• Work order:
Could you reproduce the lines below from the one with "rewrite last_snoc, fmap_app, Ec." through the one with "in *; lia|]."? Keep both ends and add nothing.

━━━━━ Records to use ━━━━━

(* ===== verification/Headroom.v ===== *)
(** * Headroom: how far free space falls before a reclaim (cmd/forebay-headroom)

    What the filesystem answers each time it is sampled, and when, is a list. The
    watch and the writers run beside the tracker; what the writers reported is an
    argument of the report. *)

From S2P Require Import Prelude GoStrings Float64 Pool Lease Agent.
From S2P Require Workload LeaseApi.

Local Open Scope Z_scope.

Record options : Type := mkOptions {
  Borrowed : string;
  Journal_ : string;
  Capacity_ : Z;
  OLend : Z;
  Budget : Z;
  TargetUnder : Z;
  OLeases : Z;
  Writers : Z;
  Block : Z;
  Interval : duration;
  Sampling : duration;
  RunFor : duration;
}.

Inductive FlagErr : Type :=
  | NoPaths
  | NotPositive
  | NotCrossed (under budget : Z)
  | NoLeases
  | LendsTooMuch (lend capacity : Z)
  | TooCoarse (sample interval : duration).

Definition checkFlags (o : options) : option FlagErr :=
  if (Borrowed o =? "")%string || (Journal_ o =? "")%string then Some NoPaths
  else if (Capacity_ o <=? 0) || (OLend o <=? 0) || (Budget o <=? 0) || (TargetUnder o <=? 0) then Some NotPositive
  else if Budget o <=? TargetUnder o then Some (NotCrossed (TargetUnder o) (Budget o))
  else if OLeases o <=? 0 then Some NoLeases
  else if Capacity_ o <? OLend o then Some (LendsTooMuch (OLend o) (Capacity_ o))
  else if Interval o <=? Sampling o then Some (TooCoarse (Sampling o) (Interval o))
  else None.

(** The line, or that there is nothing under what is free. *)
Definition targetFor (start under : Z) : result (Z * Z) Z :=
  let target := start -! under in
  if target <=? 0 then Err (under, start) else Ok target.

(** ** Tracking *)

Record tracked : Type := mkTracked {
  worst : Bytes;
  below : duration;
  count : Z;
  lastAt : option time;
}.
Definition nothing_tracked : tracked := mkTracked 0 0 0 None.

(** One sample: when, and what free space read, if it could be. *)
Definition sample (target : Bytes) (t : tracked) (x : time * option Bytes) : tracked :=
  let '(at_, got) := x in
  match got with
  | None => t
  | Some got =>
      let n := count t +! 1 in
      if got <? target then
        let d := target -! got in
        mkTracked (if worst t <? d then d else worst t)
          (match lastAt t with Some l => below t +! time_Sub at_ l | None => below t end) n (Some at_)
      else mkTracked (worst t) (below t) n None
  end.
Definition track (target : Bytes) (xs : list (time * option Bytes)) : tracked := fold_left (sample target) xs nothing_tracked.

(** ** The run *)

Section run.
Context {J : Type} `{Journal J}.

(** Lending what the watch will have to take back, as so many leases. *)
Fixpoint lend_out (name : string) (class : Class_) (n : nat) (i : Z) (each : Bytes) (now : time) (a : Agent J)
  : Agent J * option (string * AgentErr) :=
  match n with
  | O => (a, None)
  | S n =>
      let id := name +:+ "-" +:+ FormatInt i in
      match Grant (mkLease id "" class each LeaseApi.zero_time Hour) now a with
      | (a, Some e) => (a, Some (id, e))
      | (a, None) => lend_out name class n (i + 1) each now a
      end
  end.

(** What the writers achieved and took, summed as they report. *)
Record report : Type := mkReport {
  RStart : Bytes;
  RTarget : Bytes;
  Deficit : Bytes;
  Below : duration;
  Samples : Z;
  Wrote : float64;
  Took : Bytes;
}.

Definition took (ss : list Workload.Sample) : Z := wsum (Workload.SBytes <$> ss).
Definition wrote (runs : list (list Workload.Sample)) : float64 :=
  fold_left (fun r ss => f64_add r (Workload.MedianRate ss)) runs (f64_of_Z 0).

Inductive MeasureErr : Type := Granting (id : string) (e : AgentErr) | CannotMeasure | NothingLeft (under start : Z).

(** [measure], of an agent that opened: [xs] is what the tracker samples, and [runs]
    what each writer did, in the order they report. *)
Definition measure (o : options) (now : time) (start : option Bytes) (xs : list (time * option Bytes))
    (runs : list (list Workload.Sample)) (a : Agent J) : Agent J * result MeasureErr report :=
  let each := Z.quot (OLend o) (OLeases o) in
  match lend_out "headroom" Elastic (Z.to_nat (OLeases o)) 0 each now a with
  | (a, Some (id, e)) => (a, Err (Granting id e))
  | (a, None) =>
      match start with
      | None => (a, Err CannotMeasure)
      | Some start =>
          match targetFor start (TargetUnder o) with
          | Err (under, start) => (a, Err (NothingLeft under start))
          | Ok target =>
              let t := track target xs in
              (a, Ok (mkReport start target (worst t) (below t) (count t) (wrote runs) (wsum (took <$> runs))))
          end
      end
  end.

(** Whether the deficit is the budget's rather than the watch's. *)
Definition bounded_by_budget (o : options) (r : report) : bool := Budget o <=? Took r.
End run.

(** ** What the tracker says *)

(** The readings that could be made. *)
Definition readings (xs : list (time * option Bytes)) : list (time * Bytes) := omap (fun x => (fun g => (x.1, g)) <$> x.2) xs.
Definition deficit (target : Bytes) (r : time * Bytes) : Z := Z.max 0 (target - r.2).
(** The time between each two readings in a row that are both below. *)
Fixpoint stretches (target : Bytes) (rs : list (time * Bytes)) : Z :=
  match rs with
  | x :: (y :: _) as t => (if (x.2 <? target) && (y.2 <? target) then y.1 - x.1 else 0) + stretches target t
  | _ => 0
  end.
Definition largest (ds : list Z) : Z := foldr Z.max 0 ds.

Lemma stretches_snoc target rs x y : stretches target (rs ++ [x; y]) =
  stretches target (rs ++ [x]) + (if (x.2 <? target) && (y.2 <? target) then y.1 - x.1 else 0).
Proof.
  induction rs as [|z rs IH]; [simpl; lia|]. destruct rs as [|w rs]; [simpl; lia|].
  change ((z :: w :: rs) ++ [x; y]) with (z :: (w :: rs) ++ [x; y]). change ((z :: w :: rs) ++ [x]) with (z :: (w :: rs) ++ [x]).
  simpl in *. rewrite IH. lia.
Qed.
Lemma largest_snoc ds d : largest (ds ++ [d]) = Z.max (largest ds) (Z.max d 0).
Proof. unfold largest. induction ds as [|x ds IH]; simpl; lia. Qed.
Lemma largest_nonneg ds : 0 <= largest ds.
Proof. unfold largest. induction ds; simpl; lia. Qed.
Lemma stretches_bounds target rs : forall x y, StronglySorted Z.le (x :: (rs.*1 ++ [y])) -> 0 <= stretches target rs <= y - x.
Proof.
  induction rs as [|[a g] rs IH]; intros x y S; simpl in *.
  - inversion S as [|? ? _ F]; subst. apply Forall_cons in F as [? _]. lia.
  - inversion S as [|? ? S' F]; subst. apply Forall_cons in F as [? _]. destruct rs as [|[b h] rs]; [|].
    + inversion S' as [|? ? _ F']; subst. apply Forall_cons in F' as [? _]. simpl. lia.
    + simpl in *. inversion S' as [|? ? S2 F']; subst. apply Forall_cons in F' as [L _]. pose proof (IH b y) as B. simpl in B.
      assert (StronglySorted Z.le (b :: b :: rs.*1 ++ [y])) as Sb.
      { constructor; [done|]. constructor; [lia|]. by inversion S2. }
      specialize (B Sb). destruct (_ && _); lia.
Qed.

Lemma track_snoc target xs x : track target (xs ++ [x]) = sample target (track target xs) x.
Proof. unfold track. by rewrite fold_left_app. Qed.
Lemma readings_snoc xs x : readings (xs ++ [x]) = readings xs ++ readings [x].
Proof. unfold readings. apply omap_app. Qed.

Lemma readings_length xs : (length (readings xs) <= length xs)%nat.
Proof. induction xs as [|[a [g|]] xs IH]; unfold readings, omap in *; simpl in *; lia. Qed.

(** Of times in order, those up to the last but one. *)
Lemma sorted_last lo (r : list (time * Bytes)) r0 at_ : StronglySorted Z.le (lo :: (r ++ [r0]).*1 ++ [at_]) ->
  lo <= r0.1 <= at_ /\ StronglySorted Z.le (lo :: (r ++ [r0]).*1 ++ [r0.1]).
Proof.
  rewrite fmap_app. simpl. intros S. assert (lo <= r0.1 <= at_) as L.
  { split.
    - inversion S as [|? ? _ G]; subst. rewrite Forall_forall in G. apply G. set_solver.
    - eapply (StronglySorted_app_1_elem_of _ (lo :: r.*1 ++ [r0.1]) [at_]); [by simpl|set_solver|set_solver]. }
  split; [done|]. inversion S as [|? ? Sa Fa]; subst. apply StronglySorted_app_1_l in Sa as Sb. constructor.
  - apply StronglySorted_app_2; [|done|by repeat constructor].
    intros u v Hu Hv%list_elem_of_singleton. subst v.
    apply elem_of_app in Hu as [Hu|Hu%list_elem_of_singleton]; [|subst u; lia].
    eapply (StronglySorted_app_1_elem_of _ r.*1 [r0.1]); [exact Sb|done|set_solver].
  - apply Forall_app in Fa as [Fa _]. apply Forall_app. split; [done|]. constructor; [lia|constructor].
Qed.

(** What the tracker reports is what the readings say: how far under the line the
    lowest was, how many there were, and the time between each two in a row that were
    both under it. A reading that could not be made is passed over, and the time
    across it counted. *)
Theorem track_exact target xs lo hi : 0 <= target <= MaxInt64 -> zlen xs <= MaxInt64 -> hi - lo <= MaxInt64 ->
  Forall (fun x => is_int64 (target - x.2)) (readings xs) -> StronglySorted Z.le (lo :: ((readings xs).*1 ++ [hi])) ->
  worst (track target xs) = largest (deficit target <$> readings xs) /\
  count (track target xs) = zlen (readings xs) /\
  below (track target xs) = stretches target (readings xs) /\ 0 <= below (track target xs) <= hi - lo.
Proof.
  intros T Lx Ls F S.
  cut (lastAt (track target xs) = (last (readings xs) ≫= fun r => if r.2 <? target then Some r.1 else None) /\
    worst (track target xs) = largest (deficit target <$> readings xs) /\
    count (track target xs) = zlen (readings xs) /\ below (track target xs) = stretches target (readings xs)).
  { intros (_ & -> & -> & ->). split_and!; [done..| |]; apply (stretches_bounds target _ lo hi S). }
  revert hi Ls S. induction xs as [|[at_ got] xs IH] using rev_ind; intros hi Ls S; [done|].
  rewrite track_snoc, readings_snoc in *. unfold zlen in Lx. rewrite length_app in Lx. simpl in Lx.
  apply Forall_app in F as [F Fx]. destruct got as [g|]; simpl in *; [|rewrite !app_nil_r in *; apply (IH ltac:(unfold zlen; lia) F hi Ls S)].
  rewrite fmap_app, <- app_assoc in S. simpl in S. apply Forall_cons in Fx as [Fx _]. simpl in Fx.
  assert (StronglySorted Z.le ((lo :: (readings xs).*1 ++ [at_]) ++ [hi])) as S' by (simpl; by rewrite <- app_assoc).
  assert (at_ <= hi) as Lh by (eapply (StronglySorted_app_1_elem_of _ (lo :: (readings xs).*1 ++ [at_]) [hi]); [exact S'|set_solver|set_solver]).
  apply StronglySorted_app_1_l in S'. destruct (IH ltac:(unfold zlen; lia) F at_ ltac:(lia) S') as (Il & Iw & Ic & Ib).
  assert (0 <= stretches target (readings xs) <= at_ - lo) as Bd by (by apply stretches_bounds).
  assert (zlen (readings xs) <= zlen xs) as Lr.
  { unfold zlen. pose proof (readings_length xs). lia. }
  assert (count (track target xs) +! 1 = zlen (readings xs ++ [(at_, g)])) as Ec.
  { rewrite Ic, zlen_app. unfold zlen in *. simpl. rewrite wrap64_id; [done|]. unfold is_int64, MinInt64, MaxInt64 in *. lia. }
  rewrite last_snoc, fmap_app, Ec. simpl. rewrite largest_snoc. unfold deficit at 2. simpl.
  rewrite (wrap64_id (target - g)) by done. pose proof (largest_nonneg (deficit target <$> readings xs)) as Nl.
  destruct (Z.ltb_spec g target) as [Lt|Ge]; simpl.
  - split_and!; [done| |done|].
    + rewrite Iw. destruct (Z.ltb_spec (largest (deficit target <$> readings xs)) (target - g)); lia.
    + destruct (readings xs) as [|r0 r _] using rev_ind; [rewrite Il; simpl in *; lia|].
      rewrite last_snoc in Il. simpl in Il. rewrite Il. rewrite <- app_assoc. simpl. rewrite stretches_snoc. simpl.
      rewrite (proj2 (Z.ltb_lt g target)), andb_true_r by done. rewrite Ib.
      destruct (sorted_last lo r r0 at_ S') as ([L0 L1] & S0).
      destruct (r0.2 <? target); [|lia].
      assert (time_Sub at_ r0.1 = at_ - r0.1) as -> by (apply time_Sub_exact; unfold is_int64, MinInt64, MaxInt64 in *; lia).
      apply wrap64_id.
      pose proof (stretches_bounds target (r ++ [r0]) lo r0.1 S0). unfold is_int64, MinInt64, MaxInt64 in *. lia.
  - split_and!; [done|lia|done|]. rewrite Ib. destruct (readings xs) as [|r0 r _] using rev_ind; [simpl; lia|].
    rewrite <- app_assoc. simpl. rewrite stretches_snoc. simpl. rewrite (proj2 (Z.ltb_ge g target)), andb_false_r by done. lia.
Qed.

(** A measurement with no writers passes the check of its flags. *)
Example no_writers_accepted :
  checkFlags (mkOptions "/pool" "/journal" 100 50 40 10 4 0 4096 Second (20 * Millisecond) (25 * Second)) = None.
Proof. reflexivity. Qed.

━━━━━

• Answer area:
  rewrite last_snoc, fmap_app, Ec. simpl. rewrite largest_snoc. unfold deficit at 2. simpl.
  rewrite (wrap64_id (target - g)) by done. pose proof (largest_nonneg (deficit target <$> readings xs)) as Nl.
  destruct (Z.ltb_spec g target) as [Lt|Ge]; simpl.
  - split_and!; [done| |done|].
    + rewrite Iw. destruct (Z.ltb_spec (largest (deficit target <$> readings xs)) (target - g)); lia.
    + destruct (readings xs) as [|r0 r _] using rev_ind; [rewrite Il; simpl in *; lia|].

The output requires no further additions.